• Task requirements: Return, exactly and in full, the lines of the records below starting at the one with "(* ===== verification/MigConfig.v ===== *)" and ending at the one with "Definition garpStepMS : Z := 100.", and no other lines.
Material for this exercise section start
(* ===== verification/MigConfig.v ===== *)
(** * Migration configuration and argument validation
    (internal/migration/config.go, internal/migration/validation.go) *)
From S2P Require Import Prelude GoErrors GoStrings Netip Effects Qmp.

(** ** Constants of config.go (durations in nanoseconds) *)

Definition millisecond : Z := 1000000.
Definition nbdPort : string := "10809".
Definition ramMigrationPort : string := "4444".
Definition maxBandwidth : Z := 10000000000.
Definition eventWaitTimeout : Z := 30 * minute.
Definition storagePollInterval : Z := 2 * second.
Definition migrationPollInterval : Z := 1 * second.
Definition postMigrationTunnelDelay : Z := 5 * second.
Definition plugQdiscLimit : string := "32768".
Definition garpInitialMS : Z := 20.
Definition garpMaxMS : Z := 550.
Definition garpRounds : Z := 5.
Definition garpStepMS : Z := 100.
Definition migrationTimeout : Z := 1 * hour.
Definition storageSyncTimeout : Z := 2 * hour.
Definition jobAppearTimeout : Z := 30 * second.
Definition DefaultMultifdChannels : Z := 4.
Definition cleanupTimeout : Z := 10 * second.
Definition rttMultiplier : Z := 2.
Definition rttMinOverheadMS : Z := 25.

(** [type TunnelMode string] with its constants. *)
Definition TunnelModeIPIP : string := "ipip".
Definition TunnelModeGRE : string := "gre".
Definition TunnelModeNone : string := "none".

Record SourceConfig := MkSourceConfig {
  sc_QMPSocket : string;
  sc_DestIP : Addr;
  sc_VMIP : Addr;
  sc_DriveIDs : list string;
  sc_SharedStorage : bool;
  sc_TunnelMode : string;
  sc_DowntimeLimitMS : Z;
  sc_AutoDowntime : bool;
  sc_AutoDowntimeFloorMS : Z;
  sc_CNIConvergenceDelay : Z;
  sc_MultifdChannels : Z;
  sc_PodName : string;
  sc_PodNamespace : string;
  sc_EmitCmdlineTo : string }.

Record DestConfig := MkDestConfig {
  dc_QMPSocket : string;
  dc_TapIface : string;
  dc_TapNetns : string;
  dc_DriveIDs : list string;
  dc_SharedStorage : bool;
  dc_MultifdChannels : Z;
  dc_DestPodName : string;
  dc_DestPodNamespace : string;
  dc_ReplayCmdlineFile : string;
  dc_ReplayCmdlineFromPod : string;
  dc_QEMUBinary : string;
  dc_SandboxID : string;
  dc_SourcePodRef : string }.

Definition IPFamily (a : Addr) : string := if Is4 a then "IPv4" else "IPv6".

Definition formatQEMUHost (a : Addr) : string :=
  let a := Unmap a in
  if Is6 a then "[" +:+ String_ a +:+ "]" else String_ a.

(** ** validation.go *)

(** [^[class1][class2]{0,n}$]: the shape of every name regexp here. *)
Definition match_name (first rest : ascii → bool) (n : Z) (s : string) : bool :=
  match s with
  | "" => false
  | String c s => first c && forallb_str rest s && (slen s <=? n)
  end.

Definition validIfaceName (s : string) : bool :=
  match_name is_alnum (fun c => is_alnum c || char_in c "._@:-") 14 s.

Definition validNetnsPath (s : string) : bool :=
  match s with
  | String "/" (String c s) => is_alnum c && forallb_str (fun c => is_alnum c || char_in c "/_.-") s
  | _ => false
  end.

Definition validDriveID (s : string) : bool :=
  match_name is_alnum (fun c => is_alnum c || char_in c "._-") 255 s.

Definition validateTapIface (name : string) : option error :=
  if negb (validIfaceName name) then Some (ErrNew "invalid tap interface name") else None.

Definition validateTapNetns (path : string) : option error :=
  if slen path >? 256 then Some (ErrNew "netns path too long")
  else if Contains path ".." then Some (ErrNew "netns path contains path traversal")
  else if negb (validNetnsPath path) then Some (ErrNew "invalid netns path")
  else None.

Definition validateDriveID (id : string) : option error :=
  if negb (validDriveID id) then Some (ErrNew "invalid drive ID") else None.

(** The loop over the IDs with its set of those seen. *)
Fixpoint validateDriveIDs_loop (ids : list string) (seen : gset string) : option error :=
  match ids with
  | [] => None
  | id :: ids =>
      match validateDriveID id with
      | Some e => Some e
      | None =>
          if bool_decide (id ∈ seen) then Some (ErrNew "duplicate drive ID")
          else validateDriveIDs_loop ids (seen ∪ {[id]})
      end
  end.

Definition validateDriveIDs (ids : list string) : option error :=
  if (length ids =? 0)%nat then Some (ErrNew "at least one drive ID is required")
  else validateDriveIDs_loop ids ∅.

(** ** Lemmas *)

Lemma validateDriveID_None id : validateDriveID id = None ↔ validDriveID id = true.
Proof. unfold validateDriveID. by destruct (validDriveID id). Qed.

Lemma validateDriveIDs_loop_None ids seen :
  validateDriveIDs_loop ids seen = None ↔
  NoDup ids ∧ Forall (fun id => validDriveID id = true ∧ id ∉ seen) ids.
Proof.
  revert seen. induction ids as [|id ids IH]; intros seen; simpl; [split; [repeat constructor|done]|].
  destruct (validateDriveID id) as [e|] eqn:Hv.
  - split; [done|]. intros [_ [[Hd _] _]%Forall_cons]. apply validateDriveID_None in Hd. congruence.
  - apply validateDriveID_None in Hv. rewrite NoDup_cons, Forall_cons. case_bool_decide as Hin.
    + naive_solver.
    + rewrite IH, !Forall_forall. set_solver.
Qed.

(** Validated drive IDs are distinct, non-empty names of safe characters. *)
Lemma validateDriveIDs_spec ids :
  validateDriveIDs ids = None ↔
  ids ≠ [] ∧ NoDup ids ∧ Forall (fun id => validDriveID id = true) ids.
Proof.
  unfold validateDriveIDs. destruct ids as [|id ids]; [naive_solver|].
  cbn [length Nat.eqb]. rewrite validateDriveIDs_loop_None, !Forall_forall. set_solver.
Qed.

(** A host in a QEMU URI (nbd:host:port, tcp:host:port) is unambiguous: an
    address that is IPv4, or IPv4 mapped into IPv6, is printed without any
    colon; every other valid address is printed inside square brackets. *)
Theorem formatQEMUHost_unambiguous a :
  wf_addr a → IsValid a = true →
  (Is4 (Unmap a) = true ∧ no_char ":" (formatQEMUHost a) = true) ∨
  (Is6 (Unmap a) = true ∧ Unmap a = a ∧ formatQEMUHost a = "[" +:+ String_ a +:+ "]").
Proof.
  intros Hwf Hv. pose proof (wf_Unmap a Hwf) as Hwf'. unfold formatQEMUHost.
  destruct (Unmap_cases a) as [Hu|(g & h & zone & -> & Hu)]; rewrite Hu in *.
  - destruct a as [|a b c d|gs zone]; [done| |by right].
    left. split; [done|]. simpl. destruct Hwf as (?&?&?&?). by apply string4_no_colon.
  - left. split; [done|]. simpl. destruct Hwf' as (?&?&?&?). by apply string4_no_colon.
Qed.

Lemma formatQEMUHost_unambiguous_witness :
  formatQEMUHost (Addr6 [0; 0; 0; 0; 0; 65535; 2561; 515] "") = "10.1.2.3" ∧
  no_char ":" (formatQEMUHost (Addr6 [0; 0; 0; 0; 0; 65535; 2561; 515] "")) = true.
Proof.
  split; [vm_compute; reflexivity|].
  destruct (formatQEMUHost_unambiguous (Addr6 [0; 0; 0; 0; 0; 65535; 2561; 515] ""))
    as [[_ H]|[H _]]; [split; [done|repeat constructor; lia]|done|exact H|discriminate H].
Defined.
Material for this exercise section end
Material for this exercise section start
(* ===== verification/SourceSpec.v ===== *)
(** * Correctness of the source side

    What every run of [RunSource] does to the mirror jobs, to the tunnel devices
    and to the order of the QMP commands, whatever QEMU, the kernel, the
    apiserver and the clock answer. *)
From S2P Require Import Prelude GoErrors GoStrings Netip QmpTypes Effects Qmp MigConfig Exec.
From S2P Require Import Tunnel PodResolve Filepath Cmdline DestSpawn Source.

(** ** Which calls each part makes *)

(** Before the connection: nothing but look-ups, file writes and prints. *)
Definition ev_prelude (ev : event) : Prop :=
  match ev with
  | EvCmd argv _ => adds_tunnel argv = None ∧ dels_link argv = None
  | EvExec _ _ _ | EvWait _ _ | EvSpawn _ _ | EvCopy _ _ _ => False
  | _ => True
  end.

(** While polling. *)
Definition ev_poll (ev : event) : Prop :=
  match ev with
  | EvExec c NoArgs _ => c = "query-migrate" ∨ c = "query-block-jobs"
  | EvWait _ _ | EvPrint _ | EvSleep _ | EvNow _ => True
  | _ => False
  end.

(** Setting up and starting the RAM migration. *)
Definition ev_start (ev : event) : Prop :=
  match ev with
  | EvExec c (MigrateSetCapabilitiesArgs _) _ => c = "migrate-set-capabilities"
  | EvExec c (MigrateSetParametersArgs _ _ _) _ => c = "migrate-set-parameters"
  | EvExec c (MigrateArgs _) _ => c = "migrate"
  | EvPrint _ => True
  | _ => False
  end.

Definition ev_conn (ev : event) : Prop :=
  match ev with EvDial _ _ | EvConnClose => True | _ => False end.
Material for this exercise section end
• Reply:
(* ===== verification/MigConfig.v ===== *)
(** * Migration configuration and argument validation
    (internal/migration/config.go, internal/migration/validation.go) *)
From S2P Require Import Prelude GoErrors GoStrings Netip Effects Qmp.

(** ** Constants of config.go (durations in nanoseconds) *)

Definition millisecond : Z := 1000000.
Definition nbdPort : string := "10809".
Definition ramMigrationPort : string := "4444".
Definition maxBandwidth : Z := 10000000000.
Definition eventWaitTimeout : Z := 30 * minute.
Definition storagePollInterval : Z := 2 * second.
Definition migrationPollInterval : Z := 1 * second.
Definition postMigrationTunnelDelay : Z := 5 * second.
Definition plugQdiscLimit : string := "32768".
Definition garpInitialMS : Z := 20.
Definition garpMaxMS : Z := 550.
Definition garpRounds : Z := 5.
Definition garpStepMS : Z := 100.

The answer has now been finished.